GOAL OF THE EXERCISE: Line count for "basename": state how many lines of the listing below contain it, without anything else.

THE RECORDS:
# # #
(** * IRS bulletin scraper: a shallow embedding of [scraper.py]

    The development follows the layout of the class [IRSBulletinScraper]:
    byte-string helpers, the HTTP fetcher with retries, the paginated link
    collector, the download manager, the CSV ledger and the validator.
    Python values are modelled as the code manipulates them: [bytes] and
    [str] as [string] (the text of a link, in which the class [\d] is
    looked for, as its code points), [int] as [Z], dictionaries as [gmap],
    exceptions as explicit results. *)

From Stdlib Require Import ZArith Lia Ascii.
From stdpp Require Import base option list strings gmap sorting.

Local Open Scope Z_scope.

(** ** Byte strings *)

Module Bytes.

(** [len(s)] *)
Definition len (s : string) : Z := Z.of_nat (String.length s).

(** [s.startswith(p)] *)
Fixpoint startswith (s p : string) {struct p} : bool :=
  match p, s with
  | EmptyString, _ => true
  | String _ _, EmptyString => false
  | String a p', String b s' => if decide (a = b) then startswith s' p' else false
  end.

(** [needle in hay] for [bytes] and [str] *)
Fixpoint contains (needle hay : string) : bool :=
  startswith hay needle ||
  match hay with
  | EmptyString => false
  | String _ hay' => contains needle hay'
  end.

(** [s[:n]] for [n >= 0], also what [f.read(n)] returns on a fresh handle *)
Fixpoint take (n : nat) (s : string) : string :=
  match n, s with
  | O, _ => EmptyString
  | S _, EmptyString => EmptyString
  | S n', String a s' => String a (take n' s')
  end.

(** [s[n:]] for [n >= 0] *)
Fixpoint drop (n : nat) (s : string) : string :=
  match n, s with
  | O, _ => s
  | S _, EmptyString => EmptyString
  | S n', String _ s' => drop n' s'
  end.

End Bytes.

(** ** Text rendering: [str(int)], [str(float)], zero padding *)

Module Text.

Definition digit (d : Z) : ascii :=
  match Z.to_nat d with
  | 0 => "0" | 1 => "1" | 2 => "2" | 3 => "3" | 4 => "4"
  | 5 => "5" | 6 => "6" | 7 => "7" | 8 => "8" | _ => "9"
  end%nat%char.

Definition is_digit (c : ascii) : bool :=
  match c with
  | "0" | "1" | "2" | "3" | "4" | "5" | "6" | "7" | "8" | "9" => true
  | _ => false
  end%char.

Fixpoint all_digits (s : string) : bool :=
  match s with
  | EmptyString => true
  | String c s' => is_digit c && all_digits s'
  end.

Fixpoint dec_go (fuel : nat) (n : Z) (acc : string) : string :=
  match fuel with
  | O => acc
  | S f =>
      let acc' := String (digit (n mod 10)) acc in
      if n <? 10 then acc' else dec_go f (n / 10) acc'
  end.

(** Decimal digits of a non-negative integer. *)
Definition dec (n : Z) : string := dec_go (S (Z.to_nat (Z.log2 n))) n EmptyString.

(** [str(z)] for an [int] *)
Definition str_int (z : Z) : string :=
  if z <? 0 then "-" +:+ dec (- z) else dec z.

Fixpoint zeros (k : nat) : string :=
  match k with O => EmptyString | S k' => String "0"%char (zeros k') end.

(** ["%0<width>d" % n] for [n >= 0] *)
Definition zfill (width : nat) (n : Z) : string :=
  let d := dec n in zeros (width - String.length d) +:+ d.

(** [str(x)] for the [float] nearest to [h / 100], the value [round(_, 2)]
    returns: the shortest decimal text that reads back as the same float,
    which is the integer part, a point, and one or two decimals with no
    trailing zero beyond the first. *)
Definition str_float2 (h : Z) : string :=
  let a := Z.abs h in
  (if h <? 0 then "-" else "") +:+ dec (a / 100) +:+ "." +:+
  (if a mod 10 =? 0
   then String (digit (a / 10 mod 10)) EmptyString
   else String (digit (a / 10 mod 10)) (String (digit (a mod 10)) EmptyString)).

(** The code points of a text of ASCII characters. *)
Definition code_points (s : string) : list N :=
  N_of_ascii <$> String.list_ascii_of_string s.

(** [round(x, 2)] of an exact ratio [num / den] ([den > 0]), in hundredths:
    ties go to the even hundredth. *)
Definition round2 (num den : Z) : Z :=
  let q := (num * 100) / den in
  let r := (num * 100) mod den in
  if 2 * r <? den then q
  else if den <? 2 * r then q + 1
  else if Z.even q then q else q + 1.

End Text.

(** ** Numbers stored in result dictionaries *)

Inductive pynum :=
| PInt (z : Z)        (** an [int] literal *)
| PFloat2 (h : Z).    (** the [float] returned by [round(_, 2)], in hundredths *)

Definition str_num (x : pynum) : string :=
  match x with
  | PInt z => Text.str_int z
  | PFloat2 h => Text.str_float2 h
  end.

(** ** [datetime] *)

Record DateTime := {
  year : Z; month : Z; day : Z;
  hour : Z; minute : Z; second : Z; microsecond : Z
}.


(** [datetime.isoformat()]: [YYYY-MM-DDTHH:MM:SS], with [.ffffff] when the
    microsecond is not zero. *)
Definition isoformat (d : DateTime) : string :=
  Text.zfill 4 (year d) +:+ "-" +:+ Text.zfill 2 (month d) +:+ "-" +:+
  Text.zfill 2 (day d) +:+ "T" +:+ Text.zfill 2 (hour d) +:+ ":" +:+
  Text.zfill 2 (minute d) +:+ ":" +:+ Text.zfill 2 (second d) +:+
  (if microsecond d =? 0 then "" else "." +:+ Text.zfill 6 (microsecond d)).


(** ** Paths, patterns and parsed pages *)

Module Path.

(** [s.endswith(p)] *)
Definition endswith (s p : string) : bool :=
  Bytes.startswith (String.rev s) (String.rev p).

(** [os.path.basename(p)]: what follows the last slash. *)
Fixpoint basename (p : string) : string :=
  match p with
  | EmptyString => EmptyString
  | String c r =>
      if Bytes.contains "/" r then basename r
      else if decide (c = "/"%char) then r else p
  end.

End Path.

Module Re.

(** The pattern is a [str] pattern and is searched in the [href] of an
    anchor, a [str]: both are sequences of code points. *)
Section Pattern.

(** The class [\d] of a [str] pattern is the Unicode category Nd.  Among
    the ASCII characters these are the digits 0 to 9; beyond them the
    Unicode database of the interpreter decides. *)
Variable unicode_decimal : N → bool.

Definition decimal (c : N) : bool :=
  if (c <? 128)%N then (48 <=? c)%N && (c <=? 57)%N else unicode_decimal c.

Fixpoint skip_digits (s : list N) : list N :=
  match s with
  | c :: r => if decimal c then skip_digits r else s
  | [] => []
  end.

(** [\d+]: one digit or more, greedily; the rest of the text. *)
Definition digits1 (s : list N) : option (list N) :=
  match s with
  | c :: r => if decimal c then Some (skip_digits r) else None
  | [] => None
  end.

(** A literal: the rest of the text after it. *)
Fixpoint lit (p s : list N) {struct p} : option (list N) :=
  match p, s with
  | [], _ => Some s
  | _ :: _, [] => None
  | a :: p', b :: s' => if decide (a = b) then lit p' s' else None
  end.

(** [/pub/irs-irbs/irb\d+-\d+\.pdf] matched at the start of [s].  The
    character after each run of digits is an ASCII character that is not
    a digit, so the greedy run is the only one that can match. *)
Definition bulletin_at (s : list N) : bool :=
  match ((((lit (Text.code_points "/pub/irs-irbs/irb") s ≫= digits1)
             ≫= lit (Text.code_points "-")) ≫= digits1)
           ≫= lit (Text.code_points ".pdf")) with
  | Some _ => true
  | None => false
  end.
# # #
SOLUTION: 3